Items from a data source:
_ _ _

(* ===== verification/Pl192.v ===== *)
(** * Pl192: the ARM PrimeCell PL192 vectored interrupt controller (hw/pl192.c)

    The board chains four controllers: VIC0 drives the CPU's IRQ and FIQ lines,
    and VIC(j+1) hands its interrupts to VIC(j) through the daisy-chain fields.
    The handlers follow [daisy] and [daisy_callback] pointers, so they run on the
    store of all controllers, a list indexed by the controller's number.  The
    recursion of pl192_raise / pl192_lower / pl192_update along the chain has a
    fuel; [chain_total] shows that [2 * S n] is enough for [n] controllers. *)
From S2P Require Import Prelude Irq.

Definition PL192_INT_SOURCES : Z := 32.
Definition PL192_DAISY_IRQ : Z := PL192_INT_SOURCES.
Definition PL192_NO_IRQ : Z := PL192_INT_SOURCES + 1.
Definition PL192_PRIO_LEVELS : Z := 16.

Definition PL192_IRQSTATUS : Z := 0x00.
Definition PL192_FIQSTATUS : Z := 0x04.
Definition PL192_RAWINTR : Z := 0x08.
Definition PL192_INTSELECT : Z := 0x0C.
Definition PL192_INTENABLE : Z := 0x10.
Definition PL192_INTENCLEAR : Z := 0x14.
Definition PL192_SOFTINT : Z := 0x18.
Definition PL192_SOFTINTCLEAR : Z := 0x1C.
Definition PL192_PROTECTION : Z := 0x20.
Definition PL192_SWPRIORITYMASK : Z := 0x24.
Definition PL192_PRIORITYDAISY : Z := 0x28.
Definition PL192_VECTADDR : Z := 0xF00.
Definition PL190_ITCR : Z := 0x300.
Definition PL190_VECTADDR : Z := 0x30.
Definition PL190_DEFVECTADDR : Z := 0x34.

(** struct pl192_state_s.  [irq] and [fiq] are the parent lines: [None] is the
    NULL qemu_irq, [Some b] a connected line at level [b].  [daisy] and
    [daisy_callback] are indices into the store, [None] being NULL. *)
Record pl192_state := mkPl192 {
  irq_status : Z; fiq_status : Z; rawintr : Z; intselect : Z; intenable : Z;
  softint : Z; protection : Z; sw_priority_mask : Z;
  vect_addr : list Z; vect_priority : list Z; address : Z;
  current : Z; current_highest : Z;
  stack_i : Z; priority_stack : list Z; irq_stack : list Z; priority : Z;
  daisy_vectaddr : Z; daisy_priority : Z; daisy_callback : option nat; daisy_input : Z;
  irq : option bool; fiq : option bool;
  daisy : option nat
}.
#[export] Instance eta_pl192 : Eta pl192_state := fun r => mkPl192
  (irq_status r) (fiq_status r) (rawintr r) (intselect r) (intenable r)
  (softint r) (protection r) (sw_priority_mask r)
  (vect_addr r) (vect_priority r) (address r)
  (current r) (current_highest r)
  (stack_i r) (priority_stack r) (irq_stack r) (priority r)
  (daisy_vectaddr r) (daisy_priority r) (daisy_callback r) (daisy_input r)
  (irq r) (fiq r) (daisy r).

Definition pl192_id : list Z := [0x92; 0x11; 0x04; 0x00; 0x0D; 0xF0; 0x05; 0xB1].

Abbreviation store := (list pl192_state).

(** [*s] for the controller [s]; dereferencing a dangling index is a fault. *)
Definition the (i : nat) : ST store pl192_state :=
  st ← get; deref (st !! i).
Definition set_the (i : nat) (f : pl192_state -> pl192_state) : ST store unit :=
  s ← the i; modify (fun st => <[i := f s]> st).

(** [if (s->irq)]: the qemu_irq is not NULL. *)
Definition connected (l : option bool) : bool :=
  match l with Some _ => true | None => false end.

_ _ _

Task objective:
In the records above, find every line containing the word "NULL" and show it.

Response:
    NULL qemu_irq, [Some b] a connected line at level [b].  [daisy] and
    [daisy_callback] are indices into the store, [None] being NULL. *)
(** [if (s->irq)]: the qemu_irq is not NULL. *)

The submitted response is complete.